On September 23, 2014, the Board of Directors adopted the DSU Plan, for the benefit of its Directors and Management Members (as defined in the DSU Plan). The goal of the DSU Plan is to better align the interests of the Directors and Management Members with those of the shareholders of the Company and facilitates the voluntary deferral of the recognition of compensation in a manner that complies with the Income Tax Act (Canada).
 
Under the terms of the DSU Plan, Directors are entitled to elect to receive all or part of their annual retainer as Board member in DSUs and Management Members are entitled to elect to receive all or part of their annual cash bonus, if any, in DSUs.  For the purposes of this section, Directors’ annual retainers and Management Members’ annual cash bonuses are referred to as “Annual Remuneration”. Notwithstanding any election by a Director or Management Member under the DSU Plan, the Company’s Compensation Committee may, in its sole discretion, decline to award DSUs in respect of a Director’s or Management Member’s Annual Remuneration and instead require the Director or Management Member to receive cash for Annual Remuneration in the ordinary course.
 
The amount of DSUs granted to a Director shall be determined by dividing (i) the portion of the Annual Remuneration for the applicable fiscal quarter to be satisfied by DSUs by (ii) the Market Value on the last trading day of the applicable quarter.  The amount of DSUs granted to Management Members as of March 31 of each fiscal year shall be determined by dividing (i) the portion of the Annual Remuneration for the applicable Fiscal Year to be satisfied by DSUs by (ii) the Market Value on last Trading Day immediately preceding March 31 of the applicable fiscal year.  Deferred share units granted to each Director and Management Member shall be credited to a deferred share unit account (“DSU Account”) established for the Company for each Director and Management Member.
 
Market Value” is, with respect to a particular date, the weighted average of the prices for the Common Shares on the TSX for the five (5) trading days immediately prior to that date.  For the purposes of granting DSUs, the Market Value for Directors is determined on the last trading day of a fiscal quarter and the Market Value for Management Members is determined on the last trading day immediately preceding March 31 of the applicable fiscal year.
 
DSUs may only be redeemed after the date (“Termination Date”) a Director or Management Member ceases to act as a Director or Management Member of the Company, or dies.  The value of the DSU credited to a DSU Account shall be paid to a director or Management Member (or, where the director or Management Member has died, his or her estate) not later than the end of the first calendar year after the calendar year which includes the Termination Date.
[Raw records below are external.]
(* ===== verification/SmartView.v ===== *)
(** * Smart-folder views (internal/respproxy/smartview.go)

    The Manager may remove an empty view directory that it created directly
    under one of its smart-folder roots.  [smartViewRemoval] recognises that
    unit, [smartViewCreation] the unit that creates a view, and the record of
    views is a set in Redis with a mirror in memory.  The texts of refusals
    and the log entries are left out.  [rmdirCmdKey] joins a command and its
    quoted arguments into one string to compare them; here a command is
    compared as the list of its strings. *)

From S2P Require Import Prelude GoLib Resp Classify Policy Guard GuardCheck TxnUnit Ancestry.

Definition SmartViewsKey : string := "jmlease:v1:smartviews".
Definition smartViewSkew : Z := 3600.

(** [CleanSmartRoots]; [valid] is smartfolders.ValidateRootName. *)
Definition CleanSmartRoots (valid : string -> bool) (names : list string) : list string :=
  foldl (fun ok n => if negb (valid n) then ok else if existsb (EqualFold n) ok then ok else ok ++ [n]) [] names.

Definition smartViewDirStatHashes : list string :=
  ["dirDataLength"; "dirUsedSpace"; "dirUsedInodes"; "dirQuota"; "dirQuotaUsedSpace"; "dirQuotaUsedInodes"].

Definition attrTimesFrom : nat := 23.
Definition attrNlinkAt : nat := 47.
Definition attrNlinkEnd : nat := 51.
Definition attrMinLen : Z := 72.

(** The commands of juicefs's rmdir of [name] in directory [pd], inode [nd],
    apart from the SET of the parent's attribute. *)
Definition rmdirWant (pd nd name : string) : list (list string) :=
  [["HDEL"; "d" +:+ pd; name]; ["DEL"; "i" +:+ nd]; ["DEL"; "x" +:+ nd]; ["INCRBY"; "usedSpace"; "-4096"]; ["DECR"; "totalInodes"]] ++
  ((fun h => ["HDEL"; h; nd]) <$> smartViewDirStatHashes).

(** [want[k]--], [None] when it is not wanted (any more). *)
Fixpoint strike (k : list string) (want : list (list string)) : option (list (list string)) :=
  match want with
  | [] => None
  | w :: want' => if decide (w = k) then Some want' else (cons w) <$> strike k want'
  end.

Definition isSetAttr (pd : string) (c : Cmd) : option string :=
  match Args c with
  | [_; k; v] => if (cname c =s "SET") && (k =s ("i" +:+ pd)) then Some v else None
  | _ => None
  end.

Definition cmdKey (c : Cmd) : list string := cname c :: drop 1 (Args c).

(** The loop over the commands: what is still wanted, and the new attribute. *)
Definition rmdirStep (pd : string) (acc : list (list string) * option string) (c : Cmd) : option (list (list string) * option string) :=
  let '(want, attr) := acc in
  match isSetAttr pd c, attr with
  | Some v, None => Some (want, Some v)
  | _, _ => (fun w => (w, attr)) <$> strike (cmdKey c) want
  end.

(** A loop that may return early. *)
Fixpoint ofold {A B} (f : B -> A -> option B) (b : B) (l : list A) : option B :=
  match l with
  | [] => Some b
  | x :: l' => match f b x with Some b' => ofold f b' l' | None => None end
  end.

Definition rmdirAttr (pd nd name : string) (cmds : list Cmd) : option string :=
  match ofold (rmdirStep pd) (rmdirWant pd nd name, None) cmds with
  | Some ([], attr) => attr
  | _ => None
  end.

(** [next] is [old] with one link less and new times. *)
Definition rmdirParentAttr (old next : string) : bool :=
  if (slen old <? attrMinLen) || negb (slen next =? slen old) then false
  else if negb (stake attrTimesFrom old =s stake attrTimesFrom next) || negb (sdrop attrNlinkEnd old =s sdrop attrNlinkEnd next) then false
  else
    let was := be_fold 0 (sub old attrNlinkAt attrNlinkEnd) in
    (2 <? was) && (be_fold 0 (sub next attrNlinkAt attrNlinkEnd) =? was - 1).

(** The second a time.Time holds inside, for [time.Unix(s, 0)]. *)
Definition unixSec (s : Z) : Z := i64 (s + 62135596800).

(** [u.inodeOwner(n)] is [p]. *)
Definition ownedBy (p : Principal) (u : Unit) (n : Z) : bool :=
  match inodeOwner u with
  | Some owner => match owner n with Ok (Some o) => o =s PName p | _ => false end
  | None => false
  end.

Section ops.
Context (side : sideDoer) (roots : list string) (volumeDB : Z).

Definition read (args : list string) : result ioerr Value := side_reply side volumeDB args.

(** The configured root that names [dir] now. *)
Definition rootNamed (dir : Z) (el : Value) : bool :=
  negb (VNull el) &&
  match entryType (VStr el), entryInode (VStr el) with
  | Some t, Some ino => (t =? typeDir) && (ino =? dir)
  | _, _ => false
  end.
Definition smartRootOf (p : Principal) (u : Unit) (dir : Z) : option string :=
  match read (["HMGET"; "d" +:+ FormatUint rootIno] ++ roots) with
  | Ok v =>
      if negb (Nat.eqb (length (VElems v)) (length roots)) then None
      else match list_find (fun re => rootNamed dir (snd re) = true) (zip roots (VElems v)) with
           | Some (_, (root, _)) => if (root =s "") || negb (ownedBy p u dir) then None else Some root
           | None => None
           end
  | Err _ => None
  end.

Definition timeOk (now : Z) (a : string) (at_ : nat) : bool :=
  let t := unixSec (i64 (be_fold 0 (sub a at_ (at_ + 8)))) in
  (i64 (unixSec now - smartViewSkew) <=? t) && (t <=? i64 (unixSec now + smartViewSkew)).
Definition attrTimesNow (a : string) : bool :=
  match read ["TIME"] with
  | Ok v =>
      match VElems v with
      | [s; _] => let '(now, ok) := ParseInt (VStr s) in ok && timeOk now a attrTimesFrom && timeOk now a (attrTimesFrom + 12)
      | _ => false
      end
  | Err _ => false
  end.

Definition isInt (v : Value) (n : Z) : bool := Ascii.eqb (VType v) ":" && (VInt v =? n).

(** The entry, the inode and the emptiness of the view, and its parent's attribute. *)
Definition viewReads (op : dentryOp) (n : Z) (stored newAttr : string) : bool :=
  let pd := FormatUint (o_dir op) in let nd := FormatUint n in
  match read ["HGET"; "d" +:+ pd; o_name op], read ["GET"; "i" +:+ nd], read ["HLEN"; "d" +:+ nd], read ["GET"; "i" +:+ pd] with
  | Ok e, Ok i, Ok len, Ok pa =>
      negb (VNull e) && (VStr e =s stored) &&
      negb (VNull i) && (match parseAttr (VStr i) with Some a => (a_typ a =? typeDir) && (a_parent a =? o_dir op) | None => false end) &&
      isInt len 0 && negb (VNull pa) && rmdirParentAttr (VStr pa) newAttr
  | _, _, _, _ => false
  end.

Definition viewRecorded (n : Z) : bool :=
  match read ["SISMEMBER"; SmartViewsKey; FormatUint n] with Ok v => isInt v 1 | Err _ => false end.

(** [Some (n, root)]: the unit is the removal of view [n] of [root]. *)
Definition smartViewRemoval (p : Principal) (u : Unit) (op : dentryOp) (stored : string) : option (Z * string) :=
  if negb (bool_decide (PKind p = KindManager)) || bool_decide (roots = []) ||
     negb (bool_decide (UKind u = UnitTxn)) || negb (DB u =? volumeDB) || negb (o_del op) || o_trash op then None
  else
    n ← entryInode stored;
    let pd := FormatUint (o_dir op) in let nd := FormatUint n in
    newAttr ← rmdirAttr pd nd (o_name op) (Cmds u);
    if negb (forallb (fun k => bool_decide (k ∈ Watched u)) ["i" +:+ pd; "d" +:+ pd; "i" +:+ nd; "d" +:+ nd]) then None
    else match beforeSide u with
         | Some (Ok _) =>
             root ← smartRootOf p u (o_dir op);
             if viewReads op n stored newAttr && attrTimesNow newAttr && ownedBy p u n && viewRecorded n
             then Some (n, root) else None
         | _ => None
         end.

(** [Some n]: once committed, [n] is a view. *)
Definition smartViewCreation (p : Principal) (u : Unit) (f : unitFacts) : SM ancestry ioerr (option Z) :=
  match dentries f with
  | [op] =>
      if bool_decide (roots = []) || negb (DB u =? volumeDB) || o_del op || o_trash op || negb (o_isDir op) then mret None
      else match setAttr f !! o_ino op with
           | Some a =>
               if negb (a_typ a =? typeDir) || negb (a_parent a =? o_dir op) then mret None
               else fun s =>
                 match resolveDir side (o_dir op) s with
                 | (Ok loc, s') =>
                     (Ok (if negb (bool_decide (l_kind loc = nsRoot)) || negb (l_depth loc =? 1) then None
                          else match smartRootOf p u (o_dir op) with
                               | Some _ =>
                                   if negb (ownedBy p u (o_ino op)) then None
                                   else match read ["EXISTS"; "i" +:+ FormatUint (o_ino op)] with
                                        | Ok v => if VInt v =? 0 then Some (o_ino op) else None
                                        | Err _ => None
                                        end
                               | None => None
                               end), s')
                 | (Err _, s') => (Ok None, s')
                 end
           | None => mret None
           end
  | _ => mret None
  end.
End ops.

(** ** The record of views *)
Record views : Type := mkViews { sv_record : gset Z; sv_mirror : gset Z }.

(** [applied], [acked]: whether Redis ran the command and answered. *)
Definition addSmartView (applied acked : bool) (n : Z) (s : views) : views :=
  mkViews (if applied then {[n]} ∪ sv_record s else sv_record s) (if acked then {[n]} ∪ sv_mirror s else sv_mirror s).
Definition dropSmartView (applied acked : bool) (n : Z) (s : views) : views :=
  mkViews (if applied then sv_record s ∖ {[n]} else sv_record s) (if acked then sv_mirror s ∖ {[n]} else sv_mirror s).

(** The inodes whose entry [unlinked] goes, or whose attribute the unit deletes. *)
Definition leavingViews (u : Unit) (unlinked : list Z) : list Z :=
  unlinked ++ omap (M := list) (fun w =>
    if (Shape (KWKey w) =s ShapeInode) && HasIno (KWKey w) && bool_decide (cname (wcmd u w) ∈ ["DEL"; "UNLINK"; "GETDEL"]) then Some (Ino (KWKey w)) else None) (Project u).
Definition forgetSmartViews (fates : Z -> bool * bool) (u : Unit) (unlinked : list Z) (s : views) : views :=
  foldl (fun s n => dropSmartView (fst (fates n)) (snd (fates n)) n s) s
    (List.filter (fun n => bool_decide (n ∈ sv_mirror s)) (leavingViews u unlinked)).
A Director or Management Member (or after the Director's or Management Member's death, his or her legal representative) may deliver a written notice in the form set out in the DSU Plan to the Corporate Secretary of the Company, specifying a payment date (the "Redemption Date") which is not earlier than fifteen (15) business days after the date on which the notice is delivered and not later than fifteen (15) days before the end of the first calendar year commencing after the calendar year which includes the Termination Date (the "Redemption Deadline").  If the Company does not receive written notice as described herein prior to the Redemption Deadline, the Redemption Date shall be the Redemption Deadline.
 
The value of the DSUs redeemed shall be the aggregate Market Value thereof on the Redemption Date and such value shall be paid to the Director or Management Member (or, if the Director or Management Member has died, to his or her estate) in the form of a lump sum cash payment, net of any applicable withholdings, as soon as practicable after the Redemption Date, but in any event no later than the Redemption Deadline.
 
Compensation of Directors
 
Director Compensation Program
 
Alderon has adopted a formal director compensation program which is detailed in the table below.
 
133

 
Fee Component
Amount
Directors Annual Retainer
$55,000
Audit Chair Annual Retainer
$18,000
Other Committee Chair Annual Retainer
$12,000
Committee Member Annual Retainer
$6,000
Options (Initial Award)
300,000

Pursuant to the DSU Plan described above, the non-management directors of the Company elected to be issued deferred share units for the directors’ fee payable to each of them for the Company’s fourth fiscal quarter ended December 31, 2014. The directors of the Company are also eligible to receive options to purchase Common Shares pursuant to the terms of the Plan.
 
The following table sets out the compensation information for the persons who were directors of the Company but not Named Executive Officers during the fiscal year ended December 31, 2014:
 
 
                       
Name and
Principal Position
Fiscal Year
Directors’ Fees
($)
Other Annual Compen-
sation
($)
 
Deferred Share Units (DSIs)
(#)
 Price per DSU
($)
Total DSU Value
($)
 
Securities Under Options Granted (#)
Option Exercise Price
($)
Option Expiration Date
John A. Baker
Director
2014
$28,000
--
 
41,266
$0.4059
$16,750
 
--
--
--
Brian F. Dalton
Director
2014
$24,250
--
 
31,411
$0.4059
$12,750
 
--
--
--
David J. Porter
Director
2014
$32,500
--
 
52,352
$0.4059
$21,250
 
--
--
--
Lenard F. Boggio
Director
2014
$33,750
--
 
48,657
$0.4059
$19,750
 
--
--
--
Matthew Simpson  1
Director
2014
$8,333
--
 
--
--
--
 
--
--
--
Diana Walters 2
Director
2014
$25,250
--
 
--
--
--
 
--
--
--
John Vettese 3
Director
2014
$28,250
--
 
--
--
--
 
--
--
--
Zheng Liangjun 4
Director
2014
$23,750
--
 
--
--
--
 
--
--
--
Tian Zejun 4
Director
2014
$23,750
--
 
--
--
--
 
--
--
--
Adrian Loader 5
Director
2014
$16,917
--
 
41,266
$0.4059
$16,750
 
300,000
$1.48
2019/05/28
Ian Ashby 5
Director
2014
$18,417
--
 
41,266
$0.4059
$16,750
 
300,000
$1.48
2019/05/28
Wang Jinhui 6
Director
2014
--
--
 
33,875
$0.4059
$13,750
 
--
--
--
Liu Jian 6
Director
2014
--
--
 
33,875
$0.4059
$13,750
 
--
--
--
 
1           Mr. Simpson resigned as a Director on May 28, 2014.
 
134

 
2           Ms. Walters resigned as a Director on September 28, 2014.
3           Mr. Vettese resigned as a Director on November 12, 2014.
4           Ms. Zheng and Mr. Tian resigned as Directors on November 5, 2014.
5           Messrs. Loader and Ashby were appointed as Directors on May 29, 2014.
6           Messrs. Wang and Liu were appointed as Directors on November 12, 2014.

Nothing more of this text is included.